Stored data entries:
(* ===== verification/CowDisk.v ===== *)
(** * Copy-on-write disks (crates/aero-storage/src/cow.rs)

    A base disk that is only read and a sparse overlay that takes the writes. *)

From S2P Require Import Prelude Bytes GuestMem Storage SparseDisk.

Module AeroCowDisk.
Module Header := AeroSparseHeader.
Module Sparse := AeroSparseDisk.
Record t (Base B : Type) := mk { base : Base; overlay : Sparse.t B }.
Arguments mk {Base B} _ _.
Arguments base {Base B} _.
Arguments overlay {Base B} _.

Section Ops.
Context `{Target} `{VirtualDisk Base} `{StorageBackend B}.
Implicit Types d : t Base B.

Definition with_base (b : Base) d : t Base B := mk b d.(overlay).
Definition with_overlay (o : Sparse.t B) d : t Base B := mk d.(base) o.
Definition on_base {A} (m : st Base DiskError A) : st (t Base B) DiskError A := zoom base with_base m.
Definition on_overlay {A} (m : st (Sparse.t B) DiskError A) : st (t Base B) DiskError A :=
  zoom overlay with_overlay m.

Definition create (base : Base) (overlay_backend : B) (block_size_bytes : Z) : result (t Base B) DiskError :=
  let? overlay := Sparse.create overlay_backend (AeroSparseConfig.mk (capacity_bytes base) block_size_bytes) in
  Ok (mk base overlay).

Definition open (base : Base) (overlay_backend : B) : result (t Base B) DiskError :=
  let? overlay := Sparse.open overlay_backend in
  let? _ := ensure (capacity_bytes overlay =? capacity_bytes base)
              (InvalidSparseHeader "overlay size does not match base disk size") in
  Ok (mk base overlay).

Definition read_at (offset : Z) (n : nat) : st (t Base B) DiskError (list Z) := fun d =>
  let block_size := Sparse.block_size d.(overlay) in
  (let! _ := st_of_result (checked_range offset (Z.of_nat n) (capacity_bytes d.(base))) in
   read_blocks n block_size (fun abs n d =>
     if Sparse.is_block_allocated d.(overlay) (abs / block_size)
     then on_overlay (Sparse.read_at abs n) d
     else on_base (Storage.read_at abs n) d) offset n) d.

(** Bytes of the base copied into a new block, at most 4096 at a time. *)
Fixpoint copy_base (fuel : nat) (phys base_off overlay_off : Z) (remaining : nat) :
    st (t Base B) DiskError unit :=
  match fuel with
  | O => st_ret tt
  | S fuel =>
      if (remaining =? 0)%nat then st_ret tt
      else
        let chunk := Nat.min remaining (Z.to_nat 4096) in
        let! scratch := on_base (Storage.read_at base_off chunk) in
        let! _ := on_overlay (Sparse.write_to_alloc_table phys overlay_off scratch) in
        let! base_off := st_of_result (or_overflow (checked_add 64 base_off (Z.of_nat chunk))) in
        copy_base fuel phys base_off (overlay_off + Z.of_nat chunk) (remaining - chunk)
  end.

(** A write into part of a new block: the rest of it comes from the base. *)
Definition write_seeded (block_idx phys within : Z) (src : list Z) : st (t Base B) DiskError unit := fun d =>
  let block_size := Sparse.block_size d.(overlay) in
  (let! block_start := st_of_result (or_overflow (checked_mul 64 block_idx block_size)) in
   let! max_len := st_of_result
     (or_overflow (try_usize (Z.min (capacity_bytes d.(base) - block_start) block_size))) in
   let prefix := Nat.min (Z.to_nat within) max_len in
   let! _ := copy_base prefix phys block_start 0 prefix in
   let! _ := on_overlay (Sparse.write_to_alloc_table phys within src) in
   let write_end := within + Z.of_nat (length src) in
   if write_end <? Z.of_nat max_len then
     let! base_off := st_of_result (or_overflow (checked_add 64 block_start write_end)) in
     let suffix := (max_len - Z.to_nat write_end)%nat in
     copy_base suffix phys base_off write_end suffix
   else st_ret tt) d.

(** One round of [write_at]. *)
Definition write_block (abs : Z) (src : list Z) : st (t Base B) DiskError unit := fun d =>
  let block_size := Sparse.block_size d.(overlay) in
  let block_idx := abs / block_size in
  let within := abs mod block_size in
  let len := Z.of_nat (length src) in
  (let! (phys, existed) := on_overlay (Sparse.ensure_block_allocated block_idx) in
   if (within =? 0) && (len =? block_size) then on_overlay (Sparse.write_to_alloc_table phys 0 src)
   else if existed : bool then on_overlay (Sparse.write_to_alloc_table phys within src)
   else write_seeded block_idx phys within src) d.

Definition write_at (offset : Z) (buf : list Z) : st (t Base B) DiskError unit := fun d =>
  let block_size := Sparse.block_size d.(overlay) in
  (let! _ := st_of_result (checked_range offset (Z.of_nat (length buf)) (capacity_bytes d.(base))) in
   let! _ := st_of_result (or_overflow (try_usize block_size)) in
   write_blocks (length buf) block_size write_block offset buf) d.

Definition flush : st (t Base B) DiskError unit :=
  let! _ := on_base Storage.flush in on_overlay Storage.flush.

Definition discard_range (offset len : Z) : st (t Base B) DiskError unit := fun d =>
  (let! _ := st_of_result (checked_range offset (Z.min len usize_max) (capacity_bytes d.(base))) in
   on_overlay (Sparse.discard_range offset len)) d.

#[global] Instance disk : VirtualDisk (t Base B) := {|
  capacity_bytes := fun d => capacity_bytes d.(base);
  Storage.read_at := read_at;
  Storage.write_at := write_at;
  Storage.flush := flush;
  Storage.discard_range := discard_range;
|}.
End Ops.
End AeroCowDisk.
==
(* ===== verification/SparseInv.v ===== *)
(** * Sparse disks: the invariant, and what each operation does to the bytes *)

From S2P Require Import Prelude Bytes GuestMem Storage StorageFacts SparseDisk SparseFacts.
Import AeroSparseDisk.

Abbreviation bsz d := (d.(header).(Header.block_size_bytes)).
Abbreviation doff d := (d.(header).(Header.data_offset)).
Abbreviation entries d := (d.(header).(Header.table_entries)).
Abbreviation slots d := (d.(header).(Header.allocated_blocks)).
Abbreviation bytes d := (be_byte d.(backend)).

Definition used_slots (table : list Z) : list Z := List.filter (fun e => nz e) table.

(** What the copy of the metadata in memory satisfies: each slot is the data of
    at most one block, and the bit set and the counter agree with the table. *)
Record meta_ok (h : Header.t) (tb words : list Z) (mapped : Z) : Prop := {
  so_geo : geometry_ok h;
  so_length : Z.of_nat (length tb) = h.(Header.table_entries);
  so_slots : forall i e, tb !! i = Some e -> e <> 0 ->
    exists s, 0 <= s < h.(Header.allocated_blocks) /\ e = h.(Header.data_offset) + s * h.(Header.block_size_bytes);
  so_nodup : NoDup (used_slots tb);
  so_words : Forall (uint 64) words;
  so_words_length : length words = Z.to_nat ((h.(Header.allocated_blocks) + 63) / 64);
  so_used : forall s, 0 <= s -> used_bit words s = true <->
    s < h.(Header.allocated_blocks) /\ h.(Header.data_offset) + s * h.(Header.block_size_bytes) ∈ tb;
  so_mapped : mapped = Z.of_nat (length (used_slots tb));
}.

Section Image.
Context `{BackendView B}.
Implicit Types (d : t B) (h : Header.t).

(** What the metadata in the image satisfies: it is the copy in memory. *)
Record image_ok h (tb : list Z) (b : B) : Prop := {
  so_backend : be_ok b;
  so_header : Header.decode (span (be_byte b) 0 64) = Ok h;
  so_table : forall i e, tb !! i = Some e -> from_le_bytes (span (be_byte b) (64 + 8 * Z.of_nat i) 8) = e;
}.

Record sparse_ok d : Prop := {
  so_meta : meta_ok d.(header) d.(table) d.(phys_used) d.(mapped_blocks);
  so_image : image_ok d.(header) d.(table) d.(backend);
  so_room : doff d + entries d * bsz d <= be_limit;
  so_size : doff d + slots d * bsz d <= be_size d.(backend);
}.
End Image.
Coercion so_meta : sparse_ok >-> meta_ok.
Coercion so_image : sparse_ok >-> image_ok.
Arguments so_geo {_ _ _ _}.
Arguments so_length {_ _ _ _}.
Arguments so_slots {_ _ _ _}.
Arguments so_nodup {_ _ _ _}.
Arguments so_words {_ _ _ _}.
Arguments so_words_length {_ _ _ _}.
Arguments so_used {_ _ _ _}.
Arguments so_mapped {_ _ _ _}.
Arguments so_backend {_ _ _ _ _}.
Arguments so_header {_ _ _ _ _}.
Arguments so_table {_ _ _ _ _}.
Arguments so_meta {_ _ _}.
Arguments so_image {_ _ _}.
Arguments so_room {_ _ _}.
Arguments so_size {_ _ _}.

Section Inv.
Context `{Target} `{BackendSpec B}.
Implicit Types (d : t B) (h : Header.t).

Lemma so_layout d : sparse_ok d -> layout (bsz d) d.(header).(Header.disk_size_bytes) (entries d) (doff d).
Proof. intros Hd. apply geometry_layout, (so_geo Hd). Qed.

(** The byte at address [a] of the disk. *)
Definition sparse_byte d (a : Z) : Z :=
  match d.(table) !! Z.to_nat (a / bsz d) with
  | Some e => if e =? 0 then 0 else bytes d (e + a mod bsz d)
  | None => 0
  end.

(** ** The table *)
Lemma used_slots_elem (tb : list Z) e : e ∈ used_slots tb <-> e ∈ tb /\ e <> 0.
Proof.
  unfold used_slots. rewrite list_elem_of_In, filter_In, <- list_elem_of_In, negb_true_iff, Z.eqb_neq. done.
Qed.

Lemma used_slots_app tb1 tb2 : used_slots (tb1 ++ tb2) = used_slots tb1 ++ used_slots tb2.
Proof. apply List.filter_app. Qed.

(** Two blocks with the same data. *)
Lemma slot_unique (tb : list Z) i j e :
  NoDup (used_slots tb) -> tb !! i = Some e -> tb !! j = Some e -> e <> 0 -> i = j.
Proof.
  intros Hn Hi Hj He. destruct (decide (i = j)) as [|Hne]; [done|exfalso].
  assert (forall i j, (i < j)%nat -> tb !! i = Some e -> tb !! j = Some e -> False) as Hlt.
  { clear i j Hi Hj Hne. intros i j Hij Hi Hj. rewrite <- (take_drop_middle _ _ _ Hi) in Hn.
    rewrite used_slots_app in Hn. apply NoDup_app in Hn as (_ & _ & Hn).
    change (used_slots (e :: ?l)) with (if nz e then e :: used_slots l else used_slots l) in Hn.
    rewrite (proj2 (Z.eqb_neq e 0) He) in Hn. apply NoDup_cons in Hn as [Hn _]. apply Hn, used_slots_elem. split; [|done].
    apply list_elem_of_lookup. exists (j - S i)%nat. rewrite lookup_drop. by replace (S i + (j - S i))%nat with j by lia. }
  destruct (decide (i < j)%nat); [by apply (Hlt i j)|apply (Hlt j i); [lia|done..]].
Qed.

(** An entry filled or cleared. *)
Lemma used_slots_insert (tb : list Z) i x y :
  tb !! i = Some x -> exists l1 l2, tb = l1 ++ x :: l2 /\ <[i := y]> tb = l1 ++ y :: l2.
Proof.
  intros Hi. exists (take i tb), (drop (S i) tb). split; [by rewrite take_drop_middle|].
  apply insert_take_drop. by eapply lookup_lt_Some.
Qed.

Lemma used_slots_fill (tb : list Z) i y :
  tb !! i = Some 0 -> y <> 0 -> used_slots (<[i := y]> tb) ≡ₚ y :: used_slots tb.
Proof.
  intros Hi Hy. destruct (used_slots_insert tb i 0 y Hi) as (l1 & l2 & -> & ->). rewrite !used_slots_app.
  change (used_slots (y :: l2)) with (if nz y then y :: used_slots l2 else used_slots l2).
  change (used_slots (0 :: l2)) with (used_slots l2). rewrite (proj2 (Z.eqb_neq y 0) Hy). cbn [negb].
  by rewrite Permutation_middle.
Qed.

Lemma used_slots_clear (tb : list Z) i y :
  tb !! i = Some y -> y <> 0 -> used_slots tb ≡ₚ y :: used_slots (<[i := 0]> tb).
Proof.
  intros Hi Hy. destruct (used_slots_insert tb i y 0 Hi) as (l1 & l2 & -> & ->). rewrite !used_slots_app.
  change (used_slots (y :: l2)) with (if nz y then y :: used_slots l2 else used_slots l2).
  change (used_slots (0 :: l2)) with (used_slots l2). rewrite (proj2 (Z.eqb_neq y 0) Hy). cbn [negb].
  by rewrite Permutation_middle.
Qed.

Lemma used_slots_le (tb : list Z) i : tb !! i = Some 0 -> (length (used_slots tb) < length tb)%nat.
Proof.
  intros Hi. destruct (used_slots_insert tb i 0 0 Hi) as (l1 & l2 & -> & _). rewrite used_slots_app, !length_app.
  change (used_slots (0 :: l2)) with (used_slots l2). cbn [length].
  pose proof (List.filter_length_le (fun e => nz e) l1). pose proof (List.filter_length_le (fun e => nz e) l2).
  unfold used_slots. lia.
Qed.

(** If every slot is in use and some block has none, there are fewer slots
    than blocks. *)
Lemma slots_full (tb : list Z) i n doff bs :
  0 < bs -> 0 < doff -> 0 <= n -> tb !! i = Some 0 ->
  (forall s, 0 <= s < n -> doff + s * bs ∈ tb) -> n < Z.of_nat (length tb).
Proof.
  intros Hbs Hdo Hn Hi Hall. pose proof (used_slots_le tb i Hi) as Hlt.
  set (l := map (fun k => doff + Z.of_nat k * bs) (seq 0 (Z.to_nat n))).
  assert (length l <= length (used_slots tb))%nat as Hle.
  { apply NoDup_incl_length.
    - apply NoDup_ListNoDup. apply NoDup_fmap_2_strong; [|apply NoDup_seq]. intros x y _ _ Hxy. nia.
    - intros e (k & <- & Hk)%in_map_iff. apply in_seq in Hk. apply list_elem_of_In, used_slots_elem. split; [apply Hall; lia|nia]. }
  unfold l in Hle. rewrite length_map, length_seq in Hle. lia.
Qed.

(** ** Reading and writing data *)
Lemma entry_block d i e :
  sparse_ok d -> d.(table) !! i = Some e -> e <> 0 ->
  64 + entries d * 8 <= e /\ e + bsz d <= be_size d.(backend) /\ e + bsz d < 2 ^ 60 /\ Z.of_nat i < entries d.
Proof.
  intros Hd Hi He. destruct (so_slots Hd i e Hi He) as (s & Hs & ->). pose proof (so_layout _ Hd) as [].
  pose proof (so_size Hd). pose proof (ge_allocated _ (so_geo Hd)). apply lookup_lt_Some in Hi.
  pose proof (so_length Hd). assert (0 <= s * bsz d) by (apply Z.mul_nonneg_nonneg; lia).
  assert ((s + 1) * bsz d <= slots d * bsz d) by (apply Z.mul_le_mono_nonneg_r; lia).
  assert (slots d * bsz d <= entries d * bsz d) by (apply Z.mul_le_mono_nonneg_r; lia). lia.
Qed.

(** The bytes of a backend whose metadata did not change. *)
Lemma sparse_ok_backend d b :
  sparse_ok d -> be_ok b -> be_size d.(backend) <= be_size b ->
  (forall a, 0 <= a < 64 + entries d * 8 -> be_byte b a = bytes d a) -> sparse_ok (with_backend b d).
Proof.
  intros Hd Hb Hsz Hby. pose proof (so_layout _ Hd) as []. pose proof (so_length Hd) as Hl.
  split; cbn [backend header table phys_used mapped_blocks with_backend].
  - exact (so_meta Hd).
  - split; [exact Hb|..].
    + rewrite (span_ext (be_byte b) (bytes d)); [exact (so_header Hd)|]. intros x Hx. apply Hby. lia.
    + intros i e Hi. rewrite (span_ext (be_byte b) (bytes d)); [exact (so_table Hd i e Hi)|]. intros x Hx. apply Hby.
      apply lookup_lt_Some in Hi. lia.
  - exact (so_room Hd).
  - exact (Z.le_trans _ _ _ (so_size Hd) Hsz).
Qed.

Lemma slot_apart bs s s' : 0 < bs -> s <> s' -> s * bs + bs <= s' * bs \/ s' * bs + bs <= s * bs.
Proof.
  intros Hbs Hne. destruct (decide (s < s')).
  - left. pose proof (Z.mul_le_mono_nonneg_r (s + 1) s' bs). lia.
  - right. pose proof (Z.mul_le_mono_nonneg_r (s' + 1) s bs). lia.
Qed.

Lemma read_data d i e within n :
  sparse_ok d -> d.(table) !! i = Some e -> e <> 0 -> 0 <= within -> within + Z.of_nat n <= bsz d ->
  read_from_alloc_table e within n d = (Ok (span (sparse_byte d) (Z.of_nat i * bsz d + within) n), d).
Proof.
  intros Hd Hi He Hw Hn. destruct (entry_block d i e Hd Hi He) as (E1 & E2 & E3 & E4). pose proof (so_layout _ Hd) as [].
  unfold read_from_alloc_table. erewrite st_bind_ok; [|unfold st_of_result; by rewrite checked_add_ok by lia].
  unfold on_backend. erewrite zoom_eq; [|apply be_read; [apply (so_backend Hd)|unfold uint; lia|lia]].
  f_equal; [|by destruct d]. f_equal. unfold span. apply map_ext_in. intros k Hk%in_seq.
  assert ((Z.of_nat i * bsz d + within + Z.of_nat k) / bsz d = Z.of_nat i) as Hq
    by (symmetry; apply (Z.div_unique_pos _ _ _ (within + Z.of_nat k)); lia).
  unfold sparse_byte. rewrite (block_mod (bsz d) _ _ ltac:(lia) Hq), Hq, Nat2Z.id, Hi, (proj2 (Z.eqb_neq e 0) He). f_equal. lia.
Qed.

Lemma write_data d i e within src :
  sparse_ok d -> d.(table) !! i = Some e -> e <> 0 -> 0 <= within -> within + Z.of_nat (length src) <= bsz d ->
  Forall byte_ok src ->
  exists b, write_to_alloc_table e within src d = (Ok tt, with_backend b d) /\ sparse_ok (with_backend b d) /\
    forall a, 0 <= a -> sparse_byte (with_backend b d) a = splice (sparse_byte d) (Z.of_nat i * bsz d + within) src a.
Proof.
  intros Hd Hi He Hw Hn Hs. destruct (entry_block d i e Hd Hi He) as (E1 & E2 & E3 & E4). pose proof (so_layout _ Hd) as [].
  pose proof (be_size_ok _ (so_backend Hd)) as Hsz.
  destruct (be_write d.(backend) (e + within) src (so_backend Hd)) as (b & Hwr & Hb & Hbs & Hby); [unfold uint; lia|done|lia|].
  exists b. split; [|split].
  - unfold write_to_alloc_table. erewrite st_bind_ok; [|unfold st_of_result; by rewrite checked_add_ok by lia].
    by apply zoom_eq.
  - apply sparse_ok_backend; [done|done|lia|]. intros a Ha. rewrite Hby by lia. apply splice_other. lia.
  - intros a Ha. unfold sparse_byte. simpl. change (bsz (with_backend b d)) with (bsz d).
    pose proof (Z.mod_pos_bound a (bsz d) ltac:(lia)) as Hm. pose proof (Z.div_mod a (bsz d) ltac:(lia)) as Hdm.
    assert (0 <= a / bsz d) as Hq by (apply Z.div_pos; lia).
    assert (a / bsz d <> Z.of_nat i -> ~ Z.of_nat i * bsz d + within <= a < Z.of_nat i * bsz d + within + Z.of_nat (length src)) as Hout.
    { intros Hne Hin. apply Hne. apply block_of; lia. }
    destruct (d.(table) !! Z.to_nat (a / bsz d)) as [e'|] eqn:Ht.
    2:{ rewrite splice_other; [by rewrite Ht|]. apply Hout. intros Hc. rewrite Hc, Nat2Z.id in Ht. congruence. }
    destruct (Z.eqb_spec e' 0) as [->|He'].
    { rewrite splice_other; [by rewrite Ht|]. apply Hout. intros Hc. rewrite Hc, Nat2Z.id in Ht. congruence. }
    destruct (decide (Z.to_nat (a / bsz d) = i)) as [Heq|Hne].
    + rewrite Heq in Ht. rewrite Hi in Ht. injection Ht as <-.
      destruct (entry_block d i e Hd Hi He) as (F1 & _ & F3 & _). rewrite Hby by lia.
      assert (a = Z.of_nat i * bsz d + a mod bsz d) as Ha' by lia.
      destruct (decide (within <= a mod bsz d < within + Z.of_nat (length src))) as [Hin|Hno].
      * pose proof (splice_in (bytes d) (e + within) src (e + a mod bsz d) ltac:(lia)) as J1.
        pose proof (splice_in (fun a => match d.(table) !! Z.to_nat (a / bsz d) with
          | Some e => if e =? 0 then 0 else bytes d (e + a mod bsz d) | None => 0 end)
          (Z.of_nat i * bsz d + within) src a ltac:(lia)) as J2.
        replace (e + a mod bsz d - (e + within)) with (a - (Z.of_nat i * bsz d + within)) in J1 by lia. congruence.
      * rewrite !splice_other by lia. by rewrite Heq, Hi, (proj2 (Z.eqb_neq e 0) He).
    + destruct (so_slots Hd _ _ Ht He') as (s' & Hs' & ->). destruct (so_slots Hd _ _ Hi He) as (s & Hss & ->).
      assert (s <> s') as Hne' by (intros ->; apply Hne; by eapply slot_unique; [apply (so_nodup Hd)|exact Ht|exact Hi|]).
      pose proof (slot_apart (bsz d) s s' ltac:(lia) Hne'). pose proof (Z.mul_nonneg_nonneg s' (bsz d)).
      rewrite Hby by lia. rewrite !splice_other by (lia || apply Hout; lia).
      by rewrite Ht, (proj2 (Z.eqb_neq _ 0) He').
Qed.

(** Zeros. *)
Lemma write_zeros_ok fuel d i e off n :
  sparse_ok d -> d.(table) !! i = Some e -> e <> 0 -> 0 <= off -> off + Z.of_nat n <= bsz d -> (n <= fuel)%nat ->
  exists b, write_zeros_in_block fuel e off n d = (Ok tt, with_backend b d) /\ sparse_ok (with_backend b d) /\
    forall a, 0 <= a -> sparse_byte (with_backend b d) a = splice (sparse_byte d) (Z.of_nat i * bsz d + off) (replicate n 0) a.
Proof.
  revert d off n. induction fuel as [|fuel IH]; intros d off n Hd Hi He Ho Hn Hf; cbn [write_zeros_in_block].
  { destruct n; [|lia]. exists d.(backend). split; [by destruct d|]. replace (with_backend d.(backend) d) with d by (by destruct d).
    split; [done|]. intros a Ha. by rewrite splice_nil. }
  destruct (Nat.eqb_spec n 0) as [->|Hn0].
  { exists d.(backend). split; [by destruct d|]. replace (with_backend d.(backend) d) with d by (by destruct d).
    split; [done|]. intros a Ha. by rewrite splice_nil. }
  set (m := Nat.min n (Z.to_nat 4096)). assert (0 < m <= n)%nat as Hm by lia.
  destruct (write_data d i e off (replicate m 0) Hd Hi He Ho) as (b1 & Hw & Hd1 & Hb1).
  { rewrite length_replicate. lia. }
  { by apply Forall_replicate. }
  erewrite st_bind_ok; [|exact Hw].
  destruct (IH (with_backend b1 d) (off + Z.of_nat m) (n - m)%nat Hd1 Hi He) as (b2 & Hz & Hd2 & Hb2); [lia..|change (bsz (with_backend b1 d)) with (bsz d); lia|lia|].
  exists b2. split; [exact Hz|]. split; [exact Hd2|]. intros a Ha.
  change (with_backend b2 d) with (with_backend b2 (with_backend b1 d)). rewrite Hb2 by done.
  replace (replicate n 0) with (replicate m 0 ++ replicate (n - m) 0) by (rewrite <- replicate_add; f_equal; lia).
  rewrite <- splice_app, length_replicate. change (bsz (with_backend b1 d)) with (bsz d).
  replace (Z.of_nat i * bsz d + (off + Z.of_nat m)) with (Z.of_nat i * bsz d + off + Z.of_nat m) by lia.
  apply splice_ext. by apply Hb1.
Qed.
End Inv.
---
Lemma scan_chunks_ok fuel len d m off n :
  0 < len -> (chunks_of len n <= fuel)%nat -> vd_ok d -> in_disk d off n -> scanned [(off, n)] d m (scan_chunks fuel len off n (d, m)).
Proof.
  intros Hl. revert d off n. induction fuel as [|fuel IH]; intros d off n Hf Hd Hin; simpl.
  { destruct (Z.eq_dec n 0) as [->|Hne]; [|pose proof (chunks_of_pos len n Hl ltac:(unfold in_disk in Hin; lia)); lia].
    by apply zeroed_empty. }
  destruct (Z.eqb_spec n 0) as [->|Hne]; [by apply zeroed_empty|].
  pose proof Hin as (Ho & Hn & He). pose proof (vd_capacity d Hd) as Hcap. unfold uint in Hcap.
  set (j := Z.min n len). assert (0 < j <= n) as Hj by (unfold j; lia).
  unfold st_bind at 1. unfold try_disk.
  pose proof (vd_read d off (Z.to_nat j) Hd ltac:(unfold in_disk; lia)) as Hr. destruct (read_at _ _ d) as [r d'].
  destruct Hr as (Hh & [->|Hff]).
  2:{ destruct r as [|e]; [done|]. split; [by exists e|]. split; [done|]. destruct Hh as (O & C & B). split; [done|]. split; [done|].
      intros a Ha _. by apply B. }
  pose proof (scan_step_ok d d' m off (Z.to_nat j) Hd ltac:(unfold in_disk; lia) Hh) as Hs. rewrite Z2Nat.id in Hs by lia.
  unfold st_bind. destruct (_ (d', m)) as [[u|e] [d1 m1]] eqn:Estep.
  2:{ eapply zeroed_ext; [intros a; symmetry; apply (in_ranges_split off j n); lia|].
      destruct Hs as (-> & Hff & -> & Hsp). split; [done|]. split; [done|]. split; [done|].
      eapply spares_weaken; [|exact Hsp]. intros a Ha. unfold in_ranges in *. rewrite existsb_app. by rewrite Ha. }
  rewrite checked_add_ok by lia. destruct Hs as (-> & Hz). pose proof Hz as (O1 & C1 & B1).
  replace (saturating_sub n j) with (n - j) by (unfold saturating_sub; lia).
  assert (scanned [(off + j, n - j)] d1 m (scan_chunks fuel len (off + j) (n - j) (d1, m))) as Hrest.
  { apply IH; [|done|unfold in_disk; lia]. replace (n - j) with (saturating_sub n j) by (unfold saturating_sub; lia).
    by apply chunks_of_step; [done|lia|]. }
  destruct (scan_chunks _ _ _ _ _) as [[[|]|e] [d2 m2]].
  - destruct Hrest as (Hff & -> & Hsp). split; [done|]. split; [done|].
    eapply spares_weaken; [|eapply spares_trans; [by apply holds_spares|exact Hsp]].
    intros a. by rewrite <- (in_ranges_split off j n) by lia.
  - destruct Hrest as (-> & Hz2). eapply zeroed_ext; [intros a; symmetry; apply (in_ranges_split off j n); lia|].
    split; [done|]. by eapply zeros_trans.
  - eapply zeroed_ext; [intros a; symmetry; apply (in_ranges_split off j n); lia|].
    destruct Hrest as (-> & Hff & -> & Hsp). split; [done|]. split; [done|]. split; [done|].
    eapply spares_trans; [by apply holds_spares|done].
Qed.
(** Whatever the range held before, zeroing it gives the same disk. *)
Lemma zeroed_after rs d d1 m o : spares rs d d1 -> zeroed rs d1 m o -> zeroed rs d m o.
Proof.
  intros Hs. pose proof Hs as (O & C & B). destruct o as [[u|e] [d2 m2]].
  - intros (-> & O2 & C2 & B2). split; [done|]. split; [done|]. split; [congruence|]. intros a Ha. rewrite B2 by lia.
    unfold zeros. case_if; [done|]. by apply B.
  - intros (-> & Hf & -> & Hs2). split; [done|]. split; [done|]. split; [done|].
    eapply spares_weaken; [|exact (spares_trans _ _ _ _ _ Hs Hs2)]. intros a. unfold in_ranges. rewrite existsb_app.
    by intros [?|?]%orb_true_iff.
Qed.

Task directions:
In the data above, find the line that contains "- right. pose" and the line that contains "- apply sparse_ok_backend;". Repeat exactly those lines and every line between them, and only those.

Output of the exercise:
  - right. pose proof (Z.mul_le_mono_nonneg_r (s' + 1) s bs). lia.
Qed.

Lemma read_data d i e within n :
  sparse_ok d -> d.(table) !! i = Some e -> e <> 0 -> 0 <= within -> within + Z.of_nat n <= bsz d ->
  read_from_alloc_table e within n d = (Ok (span (sparse_byte d) (Z.of_nat i * bsz d + within) n), d).
Proof.
  intros Hd Hi He Hw Hn. destruct (entry_block d i e Hd Hi He) as (E1 & E2 & E3 & E4). pose proof (so_layout _ Hd) as [].
  unfold read_from_alloc_table. erewrite st_bind_ok; [|unfold st_of_result; by rewrite checked_add_ok by lia].
  unfold on_backend. erewrite zoom_eq; [|apply be_read; [apply (so_backend Hd)|unfold uint; lia|lia]].
  f_equal; [|by destruct d]. f_equal. unfold span. apply map_ext_in. intros k Hk%in_seq.
  assert ((Z.of_nat i * bsz d + within + Z.of_nat k) / bsz d = Z.of_nat i) as Hq
    by (symmetry; apply (Z.div_unique_pos _ _ _ (within + Z.of_nat k)); lia).
  unfold sparse_byte. rewrite (block_mod (bsz d) _ _ ltac:(lia) Hq), Hq, Nat2Z.id, Hi, (proj2 (Z.eqb_neq e 0) He). f_equal. lia.
Qed.

Lemma write_data d i e within src :
  sparse_ok d -> d.(table) !! i = Some e -> e <> 0 -> 0 <= within -> within + Z.of_nat (length src) <= bsz d ->
  Forall byte_ok src ->
  exists b, write_to_alloc_table e within src d = (Ok tt, with_backend b d) /\ sparse_ok (with_backend b d) /\
    forall a, 0 <= a -> sparse_byte (with_backend b d) a = splice (sparse_byte d) (Z.of_nat i * bsz d + within) src a.
Proof.
  intros Hd Hi He Hw Hn Hs. destruct (entry_block d i e Hd Hi He) as (E1 & E2 & E3 & E4). pose proof (so_layout _ Hd) as [].
  pose proof (be_size_ok _ (so_backend Hd)) as Hsz.
  destruct (be_write d.(backend) (e + within) src (so_backend Hd)) as (b & Hwr & Hb & Hbs & Hby); [unfold uint; lia|done|lia|].
  exists b. split; [|split].
  - unfold write_to_alloc_table. erewrite st_bind_ok; [|unfold st_of_result; by rewrite checked_add_ok by lia].
    by apply zoom_eq.
  - apply sparse_ok_backend; [done|done|lia|]. intros a Ha. rewrite Hby by lia. apply splice_other. lia.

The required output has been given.